Writer's picture: Fred LitwinFred Litwin

Unfortunately, many of the documents on Morley's list will tell us little about the JFK assassination. About half of them are not currently in the JFK collection, and some of them just represent a fishing expedition.


Robert Reynolds, the top expert on the JFK Collection, was kind enough to help with this article, Let's go through Morley's list of document(s).



The George Joannides Personnel File




Morley believes that this file will answer his question: "Did CIA launch an authorized operation targeting Lee Harvey Oswald in January 1963?" The ARRB was well aware that Joannides ran the DRE in Florida for a brief period, and they were also aware of his work as a liaison between the CIA and the HSCA. They released what they thought was relevant, and deemed the rest of his file as not assassination-related.



Arthur Schlesinger's Memo


Arthur Schlesinger's 1961 memo is largely unredacted and you can even read his conclusion in full. Morley believes that this file will answer his question: "What drove the mistrust between JFK and CIA that lasted throughout Kennedy’s presidency?"

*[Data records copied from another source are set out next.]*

End RequiredKeysFacts2.

Section RequiredKeysClaim.
Import Py Grok Common Spec.



End RequiredKeysClaim.

Section DeduplicationPass.
Import Py Grok Common Summarizer2 Spec.



End DeduplicationPass.

Section DeduplicationClaim.
Import Py Grok Common Summarizer2 Spec.



End DeduplicationClaim.

Section WindowFacts.
Import Py AudioProcessor Spec.

Variable env : Type.
Variable on_transcript : string -> env -> env * bool.





(** One call of [_transcribe_buffer]: the whole buffer is submitted; the
    overlap is kept when the call runs to its end, and nothing changes in
    the processor when it raises. *)
Lemma transcribe_buffer_spec (self : AudioProcessor) (e : ear) (v : env) :
  _transcribe_buffer env on_transcript self e v =
  (if completes on_transcript e v then keep_overlap self else self,
   {| hears := fun n => hears e (S n);
      windows := (windows e ++ [audio_buffer self])%list |},
   after_callback on_transcript e v).
Proof.
  unfold _transcribe_buffer, transcribe, completes, after_callback. simpl.
  destruct (hears e 0%nat) as [|texts]; [reflexivity|].
  destruct (strip (combine_segments texts)) as [|c t]; [reflexivity|].
  destruct (on_transcript (String c t) v) as [v' [|]]; reflexivity.
Qed.






(** One turn of the loop, by cases. *)
Lemma process_spec (audio_data : list Byte.byte) (self : AudioProcessor)
  (e : ear) (v : env) :
  process env on_transcript audio_data self e v =
  match frombuffer audio_data with
  | None => (self, e, v)
  | Some audio_np =>
      if Qle_bool CHUNK_DURATION_SECONDS (buffer_duration (extended audio_np self))
      then _transcribe_buffer env on_transcript (extended audio_np self) e v
      else (extended audio_np self, e, v)
  end.
Proof. reflexivity. Qed.





End WindowFacts.

Section ThresholdClaim.
Import Py AudioProcessor Spec.


Lemma stop_recording_spec (env : Type) (on_transcript : string -> env -> env * bool)
  (self : AudioProcessor) (e : ear) (v : env) :
  stop_recording env on_transcript self e v =
  let stopped :=
    {| is_recording := false; stream := false;
       processing_thread := processing_thread self;
       audio_buffer := audio_buffer self;
       buffer_duration := buffer_duration self |} in
  if Qle_bool (buffer_duration self) 1
  then (stopped, e, v)
  else _transcribe_buffer env on_transcript stopped e v.
Proof.
  unfold stop_recording. simpl.
  destruct (Qle_bool (buffer_duration self) 1); reflexivity.
Qed.




End ThresholdClaim.

Section OverlapClaim.
Import Py AudioProcessor Spec.







End OverlapClaim.

Section SecondStopClaim.
Import Py Grok AudioProcessor Spec.

(** C5 as worded fails. After seven chunks and a first stop that ran to
    its end, a second stop reports a completed recording like the first,
    submits the 24000-sample overlap tail to the engine once more, stores
    the transcript it yields as a third segment, and replaces the final
    report by a newly generated one. *)
Lemma second_stop_counterexample :
  let '(n1, st1, file1, e1, _) := Examples.first_stop in
  let '(n2, st2, file2, e2, _) := Examples.second_stop in
  n1 = App.RecordingComplete /\
  n2 = App.RecordingComplete /\
  Examples.window_sizes e1 = [49152; 32192] /\
  Examples.window_sizes e2 = [49152; 32192; 24000] /\
  file1 = ["hello  there"; "hello  there"] /\
  file2 = ["hello  there"; "hello  there"; "hello  there"] /\
  App.final_summary st1 <> App.final_summary st2.
Proof.
  vm_compute. repeat split. intros H. discriminate H.
Qed.

(** A stopped processor has its flag down and its stream closed. *)
Lemma stop_recording_stopped (env : Type) (on_transcript : string -> env -> env * bool)
  (self : AudioProcessor) (e : ear) (v : env) :
  is_recording (fst (fst (stop_recording env on_transcript self e v))) = false /\
  stream (fst (fst (stop_recording env on_transcript self e v))) = false.
Proof.
  rewrite stop_recording_spec. cbv zeta.
  destruct (Qle_bool (buffer_duration self) 1); [split; reflexivity|].
  rewrite transcribe_buffer_spec. cbn [fst].
  destruct (completes on_transcript e v); [|split; reflexivity].
  unfold keep_overlap. destruct (_ <? _); split; reflexivity.
Qed.

(** Stopping a stopped processor whose buffer holds at most one second
    changes nothing. *)
Lemma stop_recording_nothing_left (env : Type)
  (on_transcript : string -> env -> env * bool)
  (self : AudioProcessor) (e : ear) (v : env) :
  is_recording self = false -> stream self = false ->
  Qle_bool (buffer_duration self) 1 = true ->
  stop_recording env on_transcript self e v = (self, e, v).
Proof.
  intros Hr Hs Hd. rewrite stop_recording_spec. cbv zeta. rewrite Hd.
  destruct self as [r st th buf d]. simpl in Hr, Hs. subst r st. reflexivity.
Qed.
Lemma AddHr_rule_witness :
  let s0 := StartNewLine true demoObserved in
  let s1 := set_curr_x 0 s0 in
  let s2 :=
    if Qltb (pageSize_dy demoObserved) (curr_y s1 + lineSpacing demoObserved)
    then StartNewPage s1 else s1 in
  let rule :=
    Instr.Line (mkRectF 0 (curr_y s2) (pageSize_dx demoObserved)
                  (lineSpacing demoObserved)) in
  hasObserver demoObserved = true
  /\ AddHr demoObserved = StartNewLine true (Append rule s2)
  /\ page (Append rule s2) = page s2 ++ [rule]
  /\ totalRules (AddHr demoObserved) = S (totalRules demoObserved)
  /\ lineBroken true demoObserved s0
  /\ (if Qltb (pageSize_dy demoObserved)
           (curr_y s1 + lineSpacing demoObserved)
      then pageTurned s1 s2 else s2 = s1)
  /\ GetInstructionsForCurrentLine (Append rule s2) = [rule]
  /\ atPageTop (Append rule s2) = false
  /\ lineBroken true (Append rule s2) (AddHr demoObserved)
  /\ IsCurrentLineEmpty (AddHr demoObserved) = true
  /\ curr_x (AddHr demoObserved) = 0.
Proof.
  assert (W : wf demoObserved).
  { constructor.
    - vm_compute. reflexivity.
    - vm_compute. lia.
    - intros H. vm_compute in H. discriminate.
    - vm_compute. constructor. }
  pose proof (AddHr_rule demoObserved W) as H. cbv zeta in H.
  destruct H as (H1 & H2 & H3 & H4).
  cbv zeta. split; [reflexivity|]. split; [exact H1|]. split; [exact H2|].
  split; [apply H3; reflexivity|exact H4].
Defined.

(** C7.  [AddImage] for a bitmap of [w] by [h] pixels: the line is broken,
    not as a paragraph's last line; the image goes to a new page when
    half its height is more than the height left on the page; when it is
    wider than the page or higher than what is left, both sides are
    multiplied by the smaller of the two fit ratios, as [fitImage]
    computes them; it is centred, it is appended as one [Image]
    instruction at the height of the cursor, the cursor goes down by its
    height, and the line is broken again.  That the image then fits the
    page is a matter of the arithmetic. *)
Theorem AddImage_fits (B : Backend) (st : PageLayout) (d : ImageData2)
    (w h : Z) :
  wf st ->
  BitmapFromData B d = Some (w, h) ->
  let s0 := StartNewLine false st in
  let s1 :=
    if Qltb (pageSize_dy st - curr_y s0) (inject_Z h / 2)
    then StartNewPage s0 else s0 in
  let remaining := pageSize_dy st - curr_y s1 in
  let factor :=
    minREAL (pageSize_dx st / inject_Z w) (remaining / inject_Z h) in
  let img := resizeToFit s1 (mkRectF 0 0 (inject_Z w) (inject_Z h)) in
  let bb :=
    mkRectF (curr_x s1 + (pageSize_dx st - Width img) / 2) (curr_y s1)
      (Width img) (Height img) in
  let s2 :=
    set_curr_y (curr_y s1 + Height bb)
      (Append (Instr.Image d bb) (set_curr_x (X bb) s1)) in
  AddImage B d st = StartNewLine false s2
  /\ page s2 = page s1 ++ [Instr.Image d bb]
  /\ lineBroken false st s0
  /\ (if Qltb (pageSize_dy st - curr_y s0) (inject_Z h / 2)
      then pageTurned s0 s1 else s1 = s0)
  /\ (Width bb, Height bb)
     = fitImage Qarith (pageSize_dx st) (pageSize_dy st) (curr_y s1)
         (inject_Z w) (inject_Z h)
  /\ (if Qltb (pageSize_dx st) (inject_Z w) || Qltb remaining (inject_Z h)
      then Width bb = inject_Z w * factor /\ Height bb = inject_Z h * factor
      else Width bb = inject_Z w /\ Height bb = inject_Z h)
  /\ X bb == (pageSize_dx st - Width bb) / 2
  /\ X bb == centreImage Qarith (pageSize_dx st) (Width bb)
  /\ Y bb = curr_y s1
  /\ curr_y s2 = curr_y s1 + Height bb
  /\ lineBroken false s2 (AddImage B d st).
Proof.
  intros W Hbmp s0 s1 remaining factor img bb s2.
  pose proof (wf_StartNewLine false st W) as W0. fold s0 in W0.
  pose proof (StartNewLine_sameSetup false st W) as S0. fold s0 in S0.
  pose proof (StartNewLine_empty false st W) as E0. fold s0 in E0.
  assert (Hdx : pageSize_dx s1 = pageSize_dx st).
  { unfold s1. destruct (Qltb _ _); [rewrite StartNewPage_eq; simpl|];
      apply (same_dx _ _ S0). }
  assert (Hdy : pageSize_dy s1 = pageSize_dy st).
  { unfold s1. destruct (Qltb _ _); [rewrite StartNewPage_eq; simpl|];
      apply (same_dy _ _ S0). }
  assert (W1 : wf s1).
  { unfold s1. destruct (Qltb _ _); [now apply wf_StartNewPage|exact W0]. }
  assert (Hx1 : curr_x s1 == 0).
  { unfold s1. destruct (Qltb _ _); [reflexivity|]. now apply (wf_x s0 W0). }
  destruct (wf_page s1 W1) as (i & p & Hp & _).
  assert (E : AddImage B d st = StartNewLine false s2).
  { unfold AddImage. rewrite Hbmp. fold s0. f_equal.
    unfold placeImage. cbv zeta. cbn [Height Width].
    rewrite (same_dy _ _ S0). fold s1. fold img.
    unfold s2, bb. cbn [X Height Width]. unfold Append. simpl.
    rewrite Hp, Hdx. reflexivity. }
  assert (W2 : wf s2).
  { eapply (wf_appended s1 _ _ W1); unfold s2, Append, page; simpl;
      rewrite Hp; reflexivity. }
  split; [exact E|]. split.
  { unfold s2, Append, page. simpl. rewrite Hp. reflexivity. }
  split; [now apply StartNewLine_lineBroken|].
  split.
  { unfold s1. destruct (Qltb _ _); [apply StartNewPage_pageTurned|
                                     reflexivity]. }
  assert (F : (Width img, Height img)
              = fitImage Qarith (pageSize_dx st) (pageSize_dy st)
                  (curr_y s1) (inject_Z w) (inject_Z h)).
  { unfold img, resizeToFit, fitImage. cbn [Width Height X Y].
    rewrite Hdx, Hdy. cbn [Qarith r_lt r_sub r_div r_mul].
    unfold minREAL. now destruct (Qltb _ _ || Qltb _ _). }
  split; [exact F|]. split.
  { unfold bb, img, resizeToFit. cbn [Width Height X Y].
    rewrite Hdx, Hdy. fold remaining. fold factor.
    destruct (Qltb _ _ || Qltb _ _); now split. }
  split; [unfold bb; cbn [X Width]; rewrite Hx1; lra|].
  split.
  { unfold bb, centreImage. cbn [X Width Qarith r_add r_sub r_div r_ofInt].
    rewrite Hx1. reflexivity. }
  split; [reflexivity|]. split; [reflexivity|].
  rewrite E. now apply StartNewLine_lineBroken.
Qed.

Lemma AddImage_fits_witness :
  let s0 := StartNewLine false demoLine in
  let s1 :=
    if Qltb (pageSize_dy demoLine - curr_y s0) (inject_Z 50 / 2)
    then StartNewPage s0 else s0 in
  let remaining := pageSize_dy demoLine - curr_y s1 in
  let factor :=
    minREAL (pageSize_dx demoLine / inject_Z 200) (remaining / inject_Z 50) in
  let img := resizeToFit s1 (mkRectF 0 0 (inject_Z 200) (inject_Z 50)) in
  let bb :=
    mkRectF (curr_x s1 + (pageSize_dx demoLine - Width img) / 2) (curr_y s1)
      (Width img) (Height img) in
  let s2 :=
    set_curr_y (curr_y s1 + Height bb)
      (Append (Instr.Image demoImage bb) (set_curr_x (X bb) s1)) in
  AddImage demoBackend demoImage demoLine = StartNewLine false s2
  /\ page s2 = page s1 ++ [Instr.Image demoImage bb]
  /\ lineBroken false demoLine s0
  /\ (if Qltb (pageSize_dy demoLine - curr_y s0) (inject_Z 50 / 2)
      then pageTurned s0 s1 else s1 = s0)
  /\ (Width bb, Height bb)
     = fitImage Qarith (pageSize_dx demoLine) (pageSize_dy demoLine)
         (curr_y s1) (inject_Z 200) (inject_Z 50)
  /\ (if Qltb (pageSize_dx demoLine) (inject_Z 200)
         || Qltb remaining (inject_Z 50)
      then Width bb = inject_Z 200 * factor
           /\ Height bb = inject_Z 50 * factor
      else Width bb = inject_Z 200 /\ Height bb = inject_Z 50)
  /\ X bb == (pageSize_dx demoLine - Width bb) / 2
  /\ X bb == centreImage Qarith (pageSize_dx demoLine) (Width bb)
  /\ Y bb = curr_y s1
  /\ curr_y s2 = curr_y s1 + Height bb
  /\ lineBroken false s2 (AddImage demoBackend demoImage demoLine).
Proof.
  apply (AddImage_fits demoBackend demoLine demoImage 200 50).
  - constructor.
    + vm_compute. reflexivity.
    + vm_compute. lia.
    + intros H. vm_compute in H. discriminate.
    + vm_compute. constructor.
  - vm_compute. reflexivity.
Defined.

(** C7, where rounding decides.  A bitmap of 149 by 10 pixels at the top
    of a page 100 wide and 36 high is too wide and is resized.  In exact
    arithmetic its width is then 100.  In binary32, the arithmetic of
    the code, 100 / 149 is rounded up and the width is 100 + 1/131072,
    more than the width of the page, and the image, centred, starts left
    of the page. *)
Theorem AddImage_wider_than_page_binary32 :
  let dx := F32.ofInt 100 in
  let dy := F32.ofInt 36 in
  let size :=
    fitImage F32.arith dx dy (F32.ofInt 0) (F32.ofInt 149) (F32.ofInt 10) in
  r_lt F32.arith dx (fst size) = true
  /\ F32.toQ (fst size) == 100 + (1 # 131072)
  /\ r_lt F32.arith (centreImage F32.arith dx (fst size)) (F32.ofInt 0) = true
  /\ fst (fitImage Qarith 100 36 0 149 10) == 100.
Proof.
  cbv zeta. split; [|split; [|split]].
  - vm_compute. reflexivity.
  - vm_compute. reflexivity.
  - vm_compute. reflexivity.
  - vm_compute. reflexivity.
Qed.

(** C8.  [Next] does not end on every span.  At a tab (or \v, \f), which
    is neither a space nor a line end but is white space for [isspace],
    it returns a word of length zero and does not move: the assertion
    [wi.len > 0] of the code fails there, every further call returns the
    same empty word, and NULL is never returned. *)
Theorem Next_stuck_on_tab (r : chars) :
  WordsIter.Next (ch_tab :: r) = (Some [], ch_tab :: r)
  /\ forall fuel, WordsIter.tokens fuel (ch_tab :: r) = None.
Proof.
  assert (H : WordsIter.Next (ch_tab :: r) = (Some [], ch_tab :: r)).
  { unfold WordsIter.Next, WordsIter.IsNewlineSkip. simpl.
    now rewrite Nat.eqb_refl. }
  split; [exact H|].
  induction fuel as [|k IH]; [reflexivity|].
  cbn [WordsIter.tokens]. rewrite H, IH. reflexivity.
Qed.

(** C9.  [GetFont] has no fallback.  For a triple that is not in the
    cache and whose font cannot be constructed, it returns the handle of
    the failed construction, which is invalid, and adds it to the cache,
    whatever valid fonts the cache holds. *)
Theorem GetFont_returns_failed_font
    (status : chars -> REAL -> FontStyle -> Status)
    (cache : list FontCache.Entry) (nm : chars) (sz : REAL) (fs : FontStyle) :
  find (FontCache.Entry_eqb
          (FontCache.mkEntry nm sz fs (FontCache.newFont status nm sz fs)))
    cache = None ->
  status nm sz fs <> Ok ->
  IsAvailable (fst (FontCache.GetFont status cache nm sz fs)) = false
  /\ snd (FontCache.GetFont status cache nm sz fs)
     = cache ++ [FontCache.mkEntry nm sz fs
                   (fst (FontCache.GetFont status cache nm sz fs))].
Proof.
  intros Hmiss Hfail. unfold FontCache.GetFont. rewrite Hmiss. simpl.
  split; [|reflexivity].
  unfold IsAvailable. simpl. now destruct (status nm sz fs).
Qed.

As I have already written, we have a very good idea of what is in the redacted section in the memo.




James Angleton's Testimony


Morley keeps changing the goalposts for this document. In the past, he has asked whether the redactions would answer whether Angleton was going against JFK's wishes and helping the Israelis go nuclear. Now, he is asking a completely different question: Did Angleton use foreign agents to surveil Oswald?





CIA Ops Project

Jefferson Morley feels that this heavily-redacted document will answer this question: "How did the CIA surveil Oswald six weeks before JFK was killed?"


While this document is about surveillance operations in Mexico City, the newest material in the document dates from June 1963, and most of the document is from 1960. Thus it will not tell us anything specifically about Lee Harvey Oswald.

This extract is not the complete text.